## Work to complete:
The data beneath this task has to be reprinted character for character.

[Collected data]
########
(* ===== verification/PrivateChatApi.v ===== *)
(** * PrivateChatApi: the HTTP endpoints of private chats

    [internal/aggregator/privatechat/api.go] over the queries of [PrivateChat].  An
    endpoint changes no message; the lookups of identities may fill the cache.  The
    two families of paths share their handlers. *)

From S2P Require Import Prelude GoText Json Storage Aggregator HttpApi Paging UserInfo PrivateChat PrivateChatFacts.

Inductive private_body :=
| PrivateChats (result : PrivateChatListResult)
| PrivatePaths (total : Z) (list_ : list PrivateGroupPath)
| PrivateHomes (list_ : list PrivateChatHome).

Section Api.
Context {St : Type} {KV : KVOps St} {PJ : PrivateChatJSON} {MO : MapOrder}.
Variable profileLookup : option (ProfileLookup St).

Definition two_users (q : Values) (k : string -> string -> St -> response private_body * St) (s : St)
    : response private_body * St :=
  let metaId := Query q "metaId" in
  let otherMetaId := Query q "otherMetaId" in
  if is_empty metaId || is_empty otherMetaId then (resp_err 1 "metaId and otherMetaId are required", s)
  else k metaId otherMetaId s.
Definition handlePrivateChatList (q : Values) : St -> response private_body * St :=
  two_users q (fun metaId otherMetaId s =>
    let '(result, s) := GetPrivateChatList profileLookup metaId otherMetaId (Query q "cursor")
                          (page_size q "size" "20") (ParseInt (DefaultQuery q "timestamp" "0")) s in
    (RespSuccess (PrivateChats result), s)).
Definition handlePrivateChatListByIndex (q : Values) : St -> response private_body * St :=
  two_users q (fun metaId otherMetaId s =>
    let '(result, s) := GetPrivateChatListByIndex profileLookup metaId otherMetaId
                          (ParseInt (DefaultQuery q "startIndex" "0")) (page_size q "size" "20") s in
    (RespSuccess (PrivateChats result), s)).
Definition handlePrivateGroupPaths (q : Values) (s : St) : response private_body :=
  let metaId := Query q "metaId" in
  if is_empty metaId then resp_err 1 "metaId is required" else
  let paths := GetPrivateGroupPaths metaId s in RespSuccess (PrivatePaths (Z.of_nat (length paths)) paths).
Definition handleChatHomes (metaid : string) (s : St) : response private_body :=
  if is_empty metaid then resp_err 1 "metaid is required" else
  RespSuccess (PrivateHomes (GetPrivateChatHomes metaid s)).

Inductive private_endpoint := PrivateChatList_ | PrivateChatListByIndex | PrivateGroupPaths | ChatHomes.
(** The routes under the prefix of a router; every one is a GET. *)
Definition private_registerRoutes : list (string * private_endpoint) :=
  map (fun r => ("/group-chat" +:+ r.1, r.2))
    [("/private-chat-list", PrivateChatList_); ("/private-chat-list-by-index", PrivateChatListByIndex);
     ("/private-group-paths", PrivateGroupPaths); ("/chat/homes/:metaid", ChatHomes)]
  ++ map (fun r => ("/private-chat" +:+ r.1, r.2))
    [("/messages", PrivateChatList_); ("/messages/by-index", PrivateChatListByIndex);
     ("/paths", PrivateGroupPaths); ("/homes/:metaid", ChatHomes)].
(** [param] is the value of the path's parameter. *)
Definition private_serve (e : private_endpoint) (param : string) (q : Values) (s : St) : response private_body * St :=
  match e with
  | PrivateChatList_ => handlePrivateChatList q s
  | PrivateChatListByIndex => handlePrivateChatListByIndex q s
  | PrivateGroupPaths => (handlePrivateGroupPaths q s, s)
  | ChatHomes => (handleChatHomes param s, s)
  end.
End Api.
########
## Answer area:
(* ===== verification/PrivateChatApi.v ===== *)
(** * PrivateChatApi: the HTTP endpoints of private chats

    [internal/aggregator/privatechat/api.go] over the queries of [PrivateChat].  An
    endpoint changes no message; the lookups of identities may fill the cache.  The
    two families of paths share their handlers. *)

From S2P Require Import Prelude GoText Json Storage Aggregator HttpApi Paging UserInfo PrivateChat PrivateChatFacts.

Inductive private_body :=
| PrivateChats (result : PrivateChatListResult)
| PrivatePaths (total : Z) (list_ : list PrivateGroupPath)
| PrivateHomes (list_ : list PrivateChatHome).

Section Api.
Context {St : Type} {KV : KVOps St} {PJ : PrivateChatJSON} {MO : MapOrder}.
Variable profileLookup : option (ProfileLookup St).

Definition two_users (q : Values) (k : string -> string -> St -> response private_body * St) (s : St)
    : response private_body * St :=
  let metaId := Query q "metaId" in
  let otherMetaId := Query q "otherMetaId" in
  if is_empty metaId || is_empty otherMetaId then (resp_err 1 "metaId and otherMetaId are required", s)
  else k metaId otherMetaId s.
Definition handlePrivateChatList (q : Values) : St -> response private_body * St :=
  two_users q (fun metaId otherMetaId s =>
    let '(result, s) := GetPrivateChatList profileLookup metaId otherMetaId (Query q "cursor")
                          (page_size q "size" "20") (ParseInt (DefaultQuery q "timestamp" "0")) s in
    (RespSuccess (PrivateChats result), s)).
Definition handlePrivateChatListByIndex (q : Values) : St -> response private_body * St :=
  two_users q (fun metaId otherMetaId s =>
    let '(result, s) := GetPrivateChatListByIndex profileLookup metaId otherMetaId
                          (ParseInt (DefaultQuery q "startIndex" "0")) (page_size q "size" "20") s in
    (RespSuccess (PrivateChats result), s)).
Definition handlePrivateGroupPaths (q : Values) (s : St) : response private_body :=
  let metaId := Query q "metaId" in
  if is_empty metaId then resp_err 1 "metaId is required" else
  let paths := GetPrivateGroupPaths metaId s in RespSuccess (PrivatePaths (Z.of_nat (length paths)) paths).
Definition handleChatHomes (metaid : string) (s : St) : response private_body :=
  if is_empty metaid then resp_err 1 "metaid is required" else
  RespSuccess (PrivateHomes (GetPrivateChatHomes metaid s)).

Inductive private_endpoint := PrivateChatList_ | PrivateChatListByIndex | PrivateGroupPaths | ChatHomes.
(** The routes under the prefix of a router; every one is a GET. *)
Definition private_registerRoutes : list (string * private_endpoint) :=
  map (fun r => ("/group-chat" +:+ r.1, r.2))
    [("/private-chat-list", PrivateChatList_); ("/private-chat-list-by-index", PrivateChatListByIndex);
     ("/private-group-paths", PrivateGroupPaths); ("/chat/homes/:metaid", ChatHomes)]
  ++ map (fun r => ("/private-chat" +:+ r.1, r.2))
    [("/messages", PrivateChatList_); ("/messages/by-index", PrivateChatListByIndex);
     ("/paths", PrivateGroupPaths); ("/homes/:metaid", ChatHomes)].
(** [param] is the value of the path's parameter. *)
Definition private_serve (e : private_endpoint) (param : string) (q : Values) (s : St) : response private_body * St :=
  match e with
  | PrivateChatList_ => handlePrivateChatList q s
  | PrivateChatListByIndex => handlePrivateChatListByIndex q s
  | PrivateGroupPaths => (handlePrivateGroupPaths q s, s)
  | ChatHomes => (handleChatHomes param s, s)
  end.
End Api.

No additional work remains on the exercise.